*** Opening of The input ***

(* ===== verification/Engine.v ===== *)
(** * The storage engine

    [crates/infralens-storage/src/engine.rs]: the write path (log, MemTable,
    freeze, flush queue), the flush worker, the compaction worker, shutdown
    and the path listing for queries.

    [Arc<MemTable>]s are locations in a heap, so that a table shared between
    the active map, a writer and a flush request is one table; the
    [Arc<Partition>] of a flush request is the entry of [partitions] under
    its key, which is never removed.  The file under a write-ahead log is
    in the file system of the other files. *)

From Stdlib Require Import ZArith Lia Sorted Permutation.
From stdpp Require Import base tactics list numbers option strings gmap.
From S2P Require Import Prelude Text BTree Float64 Codec Model Wal MemTable Fs Hash ZoneMap Bloom Arrow SSTable Partition Compaction.

(** ** State *)

Record FlushRequest := { fr_imm : nat; fr_partition : Z }.

Record Engine := {
  en_config : StorageConfig;
  en_partitions : gmap Z Partition;
  en_memtables : gmap Z nat;
  en_heap : list MemTable;
  en_wals : gmap Z (path * Wal);
  en_queue : list FlushRequest;
  en_closed : bool;
  en_bucket_ns : Z
}.

(** The capacity of the flush channel. *)
Definition FLUSH_QUEUE : nat := 64.

Abbreviation eio := (st (Fs * Engine) StorageError).

Definition set_partitions f (e : Engine) : Engine :=
  {| en_config := en_config e; en_partitions := f (en_partitions e); en_memtables := en_memtables e; en_heap := en_heap e;
     en_wals := en_wals e; en_queue := en_queue e; en_closed := en_closed e; en_bucket_ns := en_bucket_ns e |}.
Definition set_memtables f (e : Engine) : Engine :=
  {| en_config := en_config e; en_partitions := en_partitions e; en_memtables := f (en_memtables e); en_heap := en_heap e;
     en_wals := en_wals e; en_queue := en_queue e; en_closed := en_closed e; en_bucket_ns := en_bucket_ns e |}.
Definition set_heap f (e : Engine) : Engine :=
  {| en_config := en_config e; en_partitions := en_partitions e; en_memtables := en_memtables e; en_heap := f (en_heap e);
     en_wals := en_wals e; en_queue := en_queue e; en_closed := en_closed e; en_bucket_ns := en_bucket_ns e |}.
Definition set_wals f (e : Engine) : Engine :=
  {| en_config := en_config e; en_partitions := en_partitions e; en_memtables := en_memtables e; en_heap := en_heap e;
     en_wals := f (en_wals e); en_queue := en_queue e; en_closed := en_closed e; en_bucket_ns := en_bucket_ns e |}.
Definition set_queue f (e : Engine) : Engine :=
  {| en_config := en_config e; en_partitions := en_partitions e; en_memtables := en_memtables e; en_heap := en_heap e;
     en_wals := en_wals e; en_queue := f (en_queue e); en_closed := en_closed e; en_bucket_ns := en_bucket_ns e |}.
Definition set_closed b (e : Engine) : Engine :=
  {| en_config := en_config e; en_partitions := en_partitions e; en_memtables := en_memtables e; en_heap := en_heap e;
     en_wals := en_wals e; en_queue := en_queue e; en_closed := b; en_bucket_ns := en_bucket_ns e |}.

Definition get_engine : eio Engine := fun s => (Ret (snd s), s).
Definition modify_engine (f : Engine -> Engine) : eio unit := st_modify (fun s => (fst s, f (snd s))).

(** A panic where the code unwraps a failure. *)
Definition or_panic {S A} (m : st S StorageError A) : st S StorageError A := fun s =>
  match m s with
  | (Ret a, s') => (Ret a, s')
  | (_, s') => (Panic, s')
  end.

(** The crates below the engine. *)
Class EngineLibs := {
  el_libs :: Libs;
  el_chrono :: Chrono;
  el_crc :: Crc32;
  el_log :: Bincode LogRecord;
  el_metric :: Bincode MetricPoint;
  el_span :: Bincode SpanRecord
}.

Section Engine.
Context {libs : EngineLibs}.

(** [StorageEngine::open]; the bucket width is computed in wrapping
    arithmetic.  The two workers are the steps [flush_step] and
    [compaction_pass] below. *)
Definition engine_open (config : StorageConfig) : io Engine :=
  _ ← create_dir_all (data_dir config);
  mret {| en_config := config; en_partitions := ∅; en_memtables := ∅; en_heap := []; en_wals := ∅;
          en_queue := []; en_closed := false;
          en_bucket_ns := wrap_u64 (wrap_u64 (partition_hours config * 3600) * 1000000000) |}.

(** ** MemTable lifecycle *)

(** [get_or_create_memtable]. *)
Definition get_or_create_memtable (key : Z) : eio nat :=
  e ← get_engine;
  match en_memtables e !! key with
  | Some l => mret l
  | None =>
      let l := length (en_heap e) in
      _ ← modify_engine (set_heap (fun h => h ++ [MemTable.new (memtable_size_bytes (en_config e))]));
      _ ← modify_engine (set_memtables (<[key := l]>));
      mret l
  end.

(** [get_or_create_partition]. *)
Definition get_or_create_partition (key : Z) : eio Partition :=
  e ← get_engine;
  match en_partitions e !! key with
  | Some p => mret p
  | None =>
      p ← or_panic (on_fs (p_open (data_dir (en_config e)) key));
      _ ← modify_engine (set_partitions (<[key := p]>));
      mret p
  end.

(** The view of a file a log handle has, and back.  The engine syncs its logs
    only in [checkpoint_handle], which discards the answer. *)
Definition file_view (p : path) (w : Fs) : osfile :=
  {| os_bytes := default [] (fs_files w !! p); os_room := fs_room w; os_sync := true |}.
Definition put_view (p : path) (f : osfile) (w : Fs) : Fs :=
  {| fs_files := <[p := os_bytes f]> (fs_files w); fs_dirs := fs_dirs w; fs_room := os_room f;
     fs_faults := fs_faults w |}.

(** Run an operation of a log handle. *)
Definition run_wal {A} (p : path) (wal : Wal) (op : osfile * Wal -> wal_io A) (w : Fs)
    : outcome StorageError A * Wal * Fs :=
  let '((f, wal'), r) := op (file_view p w, wal) in (r, wal', put_view p f w).

(** [Wal::open] on a path: creates the file. *)
Definition open_wal (p : path) : io Wal :=
  syscall (fun w => let w' := put_view p (file_view p w) w in
                    (Ret (wal_open (snd p) (file_view p w')), w')).

(** [get_or_create_wal]. *)
Definition get_or_create_wal (key : Z) : eio unit :=
  e ← get_engine;
  match en_wals e !! key with
  | Some _ => mret tt
  | None =>
      p ← get_or_create_partition key;
      let wp := sp_wal_path (p_logs p) in
      wal ← or_panic (on_fs (open_wal wp));
      modify_engine (set_wals (<[key := (wp, wal)]>))
  end.

(** [.lock().append(t, &data)]. *)
Definition wal_append (key t : Z) (d : list Z) : eio unit := fun s =>
  let '(w, e) := s in
  match en_wals e !! key with
  | Some (p, wal) =>
      let '(r, wal', w') := run_wal p wal (fun s => append s t d) w in
      (match r with Ret _ => Ret tt | Fail x => Fail x | Panic => Panic end,
       (w', set_wals (<[key := (p, wal')]>) e))
  | None => (Panic, s)
  end.

(** Update the table behind an [Arc]. *)
Definition update_table (l : nat) (f : MemTable -> outcome StorageError MemTable) : eio unit := fun s =>
  let '(w, e) := s in
  match en_heap e !! l with
  | Some m => match f m with
              | Ret m' => (Ret tt, (w, set_heap (<[l := m']>) e))
              | Fail x => (Fail x, s)
              | Panic => (Panic, s)
              end
  | None => (Panic, s)
  end.

(** [flush_tx.try_send]: a full queue refuses, and the caller only logs. *)
Definition try_send (req : FlushRequest) : eio unit :=
  modify_engine (set_queue (fun q => if (length q <? FLUSH_QUEUE)%nat then q ++ [req] else q)).

(** [maybe_freeze]. *)
Definition maybe_freeze (key : Z) (l : nat) : eio unit :=
  e ← get_engine;
  match en_heap e !! l with
  | None => st_lift Panic
  | Some m =>
      if negb (is_full m) then mret tt
      else
        let fresh := length (en_heap e) in
        _ ← modify_engine (set_heap (fun h => h ++ [MemTable.new (memtable_size_bytes (en_config e))]));
        _ ← modify_engine (set_memtables (<[key := fresh]>));
        _ ← get_or_create_partition key;
        try_send {| fr_imm := l; fr_partition := key |}
  end.

(** ** Write path *)

(** One turn of the loops of [write_logs], [write_metrics], [write_spans]:
    timestamp, entry type, encoding and MemTable write of one record. *)
Definition write_record (ts t : Z) (enc : option (list Z)) (put : MemTable -> outcome StorageError MemTable) : eio unit :=
  e ← get_engine;
  pkey ← st_lift (for_timestamp ts (en_bucket_ns e));
  l ← get_or_create_memtable pkey;
  d ← st_lift (ok_or enc bincode_error);
  _ ← get_or_create_wal pkey;
  _ ← wal_append pkey t d;
  _ ← update_table l put;
  maybe_freeze pkey l.

Definition engine_write_logs (records : list LogRecord) : eio unit :=
  st_iter (fun r => write_record (lr_timestamp_ns r) ENTRY_LOG (serialize r) (fun m => MemTable.write_log m r)) records.

Definition engine_write_metrics (records : list MetricPoint) : eio unit :=
  st_iter (fun r => write_record (mp_timestamp_ns r) ENTRY_METRIC (serialize r) (fun m => MemTable.write_metric m r)) records.

Definition engine_write_spans (records : list SpanRecord) : eio unit :=
  st_iter (fun r => write_record (sr_start_time_ns r) ENTRY_SPAN (serialize r) (fun m => MemTable.write_span m r)) records.

(** [StorageEngine::write_batch].  Workers can run between its records: see
    [write_batch_records] for the batch as one step per record. *)
Definition write_batch (b : IngestBatch) : eio unit :=
  e ← get_engine;
  if en_closed e then st_lift (Fail Closed)
  else match b with
       | Logs rs => engine_write_logs rs
       | Metrics rs => engine_write_metrics rs
       | Spans rs => engine_write_spans rs
       end.

(** ** Flushing *)

Definition on_partition {A} (key : Z) (m : st (Fs * Partition) StorageError A) : eio A := fun s =>
  let '(w, e) := s in
  match en_partitions e !! key with
  | Some p => let '(r, (w', p')) := m (w, p) in (r, (w', set_partitions (<[key := p']>) e))
  | None => (Panic, s)
  end.

(** [sp.next_seq()]. *)
Definition take_seq : spio Z := fun '(w, sp) =>
  let '(q, sp') := next_seq sp in (Ret q, (w, sp')).

(** The three [flush_signal_*]: the rows that decode become one SSTable. *)
Definition flush_signal {A} `{!Bincode A} (sig : SignalType)
    (write : list A -> string -> Z -> io SSTableMeta) (m : MemTable) : st (Fs * Partition) StorageError unit :=
  match drain_signal m (signal_u8 sig) with
  | [] => mret tt
  | rows =>
      let records := filter_map (fun kv => deserialize (snd kv)) rows in
      on_signal sig
        (seq ← take_seq;
         '(_, sp) ← st_get;
         meta ← on_fs (write records (sp_dir sp) seq);
         st_modify (fun s => (fst s, add_sstable meta (snd s))))
  end.

Definition flush_signal_logs (m : MemTable) : st (Fs * Partition) StorageError unit :=
  flush_signal Log SSTable.write_logs m.
Definition flush_signal_metrics (m : MemTable) : st (Fs * Partition) StorageError unit :=
  flush_signal Metric SSTable.write_metrics m.
Definition flush_signal_spans (m : MemTable) : st (Fs * Partition) StorageError unit :=
  flush_signal Span SSTable.write_spans m.

(** [let _ = w.checkpoint()]. *)
Definition checkpoint_handle (p : path) (wal : Wal) : io unit := fun w =>
  let '(_, _, w') := run_wal p wal checkpoint w in (Ret tt, w').

(** The checkpoint through a second handle; its failure is ignored. *)
Definition checkpoint_file (p : path) : io unit :=
  w ← st_get;
  if exists_file p w then
    r ← st_try (open_wal p);
    match r with
    | Ret wal => checkpoint_handle p wal
    | _ => mret tt
    end
  else mret tt.

(** [flush_immutable]. *)
Definition flush_immutable (m : MemTable) : st (Fs * Partition) StorageError unit :=
  _ ← flush_signal_logs m;
  _ ← flush_signal_metrics m;
  _ ← flush_signal_spans m;
  '(_, p) ← st_get;
  on_fs (checkpoint_file (sp_wal_path (p_logs p))).

(** One turn of [flush_worker]: an error is only logged. *)
Definition flush_step : eio unit :=
  e ← get_engine;
  match en_queue e with
  | [] => mret tt
  | req :: q =>
      _ ← modify_engine (set_queue (fun _ => q));
      match en_heap e !! fr_imm req with
      | None => st_lift Panic
      | Some m =>
          _ ← st_try (F := StorageError) (on_partition (fr_partition req) (flush_immutable m));
          mret tt
      end
  end.

(** [flush_tx.send(..).await]: while the queue is full the worker runs. *)
Definition send (req : FlushRequest) : eio unit :=
  e ← get_engine;
  _ ← (if (length (en_queue e) <? FLUSH_QUEUE)%nat then mret tt else flush_step);
  modify_engine (set_queue (fun q => q ++ [req])).

(** One key of [flush_all]. *)
Definition flush_key (key : Z) : eio unit :=
  e ← get_engine;
  match en_memtables e !! key with
  | None => mret tt
  | Some l =>
      _ ← modify_engine (set_memtables (delete key));
      match en_heap e !! l with
      | None => st_lift Panic
      | Some m =>
          if MemTable.is_empty m then mret tt
          else
            _ ← get_or_create_partition key;
            send {| fr_imm := l; fr_partition := key |}
      end
  end.

(** [flush_all]. *)
Definition flush_all : eio unit :=
  e ← get_engine;
  st_iter flush_key (map fst (map_to_list (en_memtables e))).

(** [close], up to the half second it leaves the workers. *)
Definition close : eio unit :=
  _ ← modify_engine (set_closed true);
  flush_all.

(** One tick of [compaction_worker]. *)
Definition compaction_pass : eio unit :=
  e ← get_engine;
  if en_closed e then mret tt
  else st_iter (fun key => _ ← on_partition key (compact_partition (l0_compaction_trigger (en_config e))); mret tt)
         (map fst (map_to_list (en_partitions e))).

(** [sstable_paths_for_signal]. *)
Definition sstable_paths_for_signal (e : Engine) (signal : Z) (partition_filter : list Z) : list path :=
  match signal_try_from signal with
  | Ret sig =>
      let keys := match partition_filter with
                  | [] => map fst (map_to_list (en_partitions e))
                  | _ => partition_filter
                  end in
      concat (map (fun key => match en_partitions e !! key with
                              | Some p => map meta_parquet_path (sp_sstables (signal_partition p sig))
                              | None => []
                              end) keys)
  | _ => []
  end.
End Engine.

*** Close of The input ***

§ **Exercise requirements**
Reproduce exactly the first line of the listing and every line after it, through the one containing "Definition set_partitions f". Nothing else belongs in the output.

§ **Output of the task**
(* ===== verification/Engine.v ===== *)
(** * The storage engine

    [crates/infralens-storage/src/engine.rs]: the write path (log, MemTable,
    freeze, flush queue), the flush worker, the compaction worker, shutdown
    and the path listing for queries.

    [Arc<MemTable>]s are locations in a heap, so that a table shared between
    the active map, a writer and a flush request is one table; the
    [Arc<Partition>] of a flush request is the entry of [partitions] under
    its key, which is never removed.  The file under a write-ahead log is
    in the file system of the other files. *)

From Stdlib Require Import ZArith Lia Sorted Permutation.
From stdpp Require Import base tactics list numbers option strings gmap.
From S2P Require Import Prelude Text BTree Float64 Codec Model Wal MemTable Fs Hash ZoneMap Bloom Arrow SSTable Partition Compaction.

(** ** State *)

Record FlushRequest := { fr_imm : nat; fr_partition : Z }.

Record Engine := {
  en_config : StorageConfig;
  en_partitions : gmap Z Partition;
  en_memtables : gmap Z nat;
  en_heap : list MemTable;
  en_wals : gmap Z (path * Wal);
  en_queue : list FlushRequest;
  en_closed : bool;
  en_bucket_ns : Z
}.

(** The capacity of the flush channel. *)
Definition FLUSH_QUEUE : nat := 64.

Abbreviation eio := (st (Fs * Engine) StorageError).

Definition set_partitions f (e : Engine) : Engine :=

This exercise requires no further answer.